Совокупность языка, складывающаяся из всей совокупности синтагматических и парадигматических взаимоотношений, есть потому совокупностью, что она скреплена отношениями между субстанциональными единицами, каждое звено которых — пучок конкретных взаимоотношений и возможно выяснить как контекст.
Все значимые единицы языка, начиная от слова и заканчивая группой предложений, входят как составные элементы в ту либо иную структуру высказывания, определяемую коммуникативным заданием, в котором смысл и место единицы заблаговременно предопределены неспециализированным планом сообщения. Контекст исходя из этого нужно разглядывать как настоящий языковой статус вербального общения людей, без которого немыслима однозначная коммуникация как предпосылка прагматического результата словесного высказывания.

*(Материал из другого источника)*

(* ===== verification/Limiter.v ===== *)
(** * The rate limiter (actor/limiter.go)

    [RateLimiter] is the interface the dispatch uses, with the law every
    implementation keeps: its state tracks the multiset of messages acquired and
    not yet released.  [NoRateLimiter] and [BasicRateLimiter] implement it.  The
    counters are Go ints; they only grow below a configured int, so they never
    wrap. *)

From S2P Require Import Prelude GoStrings Key Capability Token Envelope.

Record RateLimiterConfig := mkLimits {
  PublicLimitAllow : Z;
  PublicLimitAcquire : Z;
  BroadcastLimitAllow : Z;
  BroadcastLimitAcquire : Z;
  TopicDefaultLimit : Z;
  TopicLimit : gmap string Z
}.

Class RateLimiter (L : Type) := {
  Allow : L → Envelope → bool;
  Acquire : L → Envelope → L * option actor_error;
  Release : L → Envelope → L;
  Config : L → RateLimiterConfig;
  SetConfig : L → RateLimiterConfig → L
}.

(** What the dispatch relies on: [tracks l ms] says that [ms] are the messages in
    flight, in any order. *)
Class RateLimiterLaws (L : Type) `{RateLimiter L} := {
  tracks : L → list Envelope → Prop;
  tracks_perm l ms ms' : ms ≡ₚ ms' → tracks l ms → tracks l ms';
  tracks_acquire l l' m ms : Acquire l m = (l', None) → tracks l ms → tracks l' (m :: ms);
  tracks_reject l l' m e : Acquire l m = (l', Some e) → l' = l;
  tracks_release l m ms : tracks l (m :: ms) → tracks (Release l m) ms;
  tracks_config l cfg ms : tracks l ms → tracks (SetConfig l cfg) ms
}.

Definition isPublicBehavior (m : Envelope) : bool := HasPrefix (Behavior m) "/public/".

Arguments isPublicBehavior : simpl never.
Arguments IsBroadcast : simpl never.

Definition DefaultRateLimiterConfig : RateLimiterConfig := mkLimits 4096 4112 1024 1040 128 ∅.

Definition Valid (cfg : RateLimiterConfig) : bool :=
  (0 <? PublicLimitAllow cfg)%Z && (PublicLimitAllow cfg <=? PublicLimitAcquire cfg)%Z &&
  (0 <? BroadcastLimitAllow cfg)%Z && (BroadcastLimitAllow cfg <=? BroadcastLimitAcquire cfg)%Z &&
  (0 <? TopicDefaultLimit cfg)%Z.
(** A pass that filters one key at a time cleans every key of its list. *)
Lemma clean_pass (get : Ctx → gmap DID (list Token)) (step : Ctx → DID → Ctx) s0 now :
  (∀ s a, same_frame s (step s a)) →
  (∀ s a, same_frame s0 s → clean_at s0 now (get (step s a)) a) →
  (∀ s a k, k ≠ a → get (step s a) !! k = get s !! k) →
  ∀ anchors s, same_frame s0 s →
    same_frame s0 (fold_left step anchors s) ∧
    ∀ k, (k ∈ anchors ∨ clean_at s0 now (get s) k) →
         clean_at s0 now (get (fold_left step anchors s)) k.
Proof.
  intros Hf Hclean Hne anchors. induction anchors as [|a anchors IH]; intros s Hs; simpl.
  { split; [done|]. intros k [Hk|?]; [by apply elem_of_nil in Hk|done]. }
  destruct (IH (step s a)) as [Hf' Hk']; [by etrans|]. split; [done|].
  intros k Hk. apply Hk'. destruct (decide (k = a)) as [->|Hka]; [right; by apply Hclean|].
  destruct Hk as [[->|Hk]%elem_of_cons|Hk]; [done|by left|right].
  unfold clean_at. by rewrite Hne.
Qed.

Lemma cleanRequire_lookup now s a :
  same_frame s (cleanRequire now s a) ∧
  (∀ k, k ≠ a → ctx_require (cleanRequire now s a) !! k = ctx_require s !! k) ∧
  ctx_provide (cleanRequire now s a) = ctx_provide s ∧
  ctx_tokens (cleanRequire now s a) = ctx_tokens s ∧
  clean_at s now (ctx_require (cleanRequire now s a)) a.
Proof.
  unfold cleanRequire, getRequireTokens, getTokens, clean_at.
  destruct (ctx_require s !! a) as [l|]; cbn; (split_and!; [by split| |done|done|]).
  1,3: intros k Hk; by rewrite !lookup_insert_ne by congruence.
  1,2: intros l' t; rewrite lookup_insert_eq; intros [= <-] Hin; try done.
  by apply filter_In in Hin as [_ Hv].
Qed.

Lemma cleanProvide_lookup now s a :
  same_frame s (cleanProvide now s a) ∧
  (∀ k, k ≠ a → ctx_provide (cleanProvide now s a) !! k = ctx_provide s !! k) ∧
  ctx_require (cleanProvide now s a) = ctx_require s ∧
  ctx_tokens (cleanProvide now s a) = ctx_tokens s ∧
  clean_at s now (ctx_provide (cleanProvide now s a)) a.
Proof.
  unfold cleanProvide, getProvideTokens, getTokens, clean_at.
  destruct (ctx_provide s !! a) as [l|]; cbn; (split_and!; [by split| |done|done|]).
  1,3: intros k Hk; by rewrite !lookup_insert_ne by congruence.
  1,2: intros l' t; rewrite lookup_insert_eq; intros [= <-] Hin; try done.
  by apply filter_In in Hin as [_ Hv].
Qed.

В этом замысле правомерно сказать не только о коммуникативной грамматике, но и о коммуникативной лексике, потому, что все единицы этих уровней подчинены законам образования словесных единиц, формируемых не на базе предложений и линейного сцепления слов, а на базе выбора единиц, значение которых задается не реестровым местом в совокупности языка, а любой раз семантическими параметрами конкретного коммуникативного отрезка. Эта значительная изюминка естественного языка как четко организованной совокупности и обусловливает контекстное функционирование языковых единиц .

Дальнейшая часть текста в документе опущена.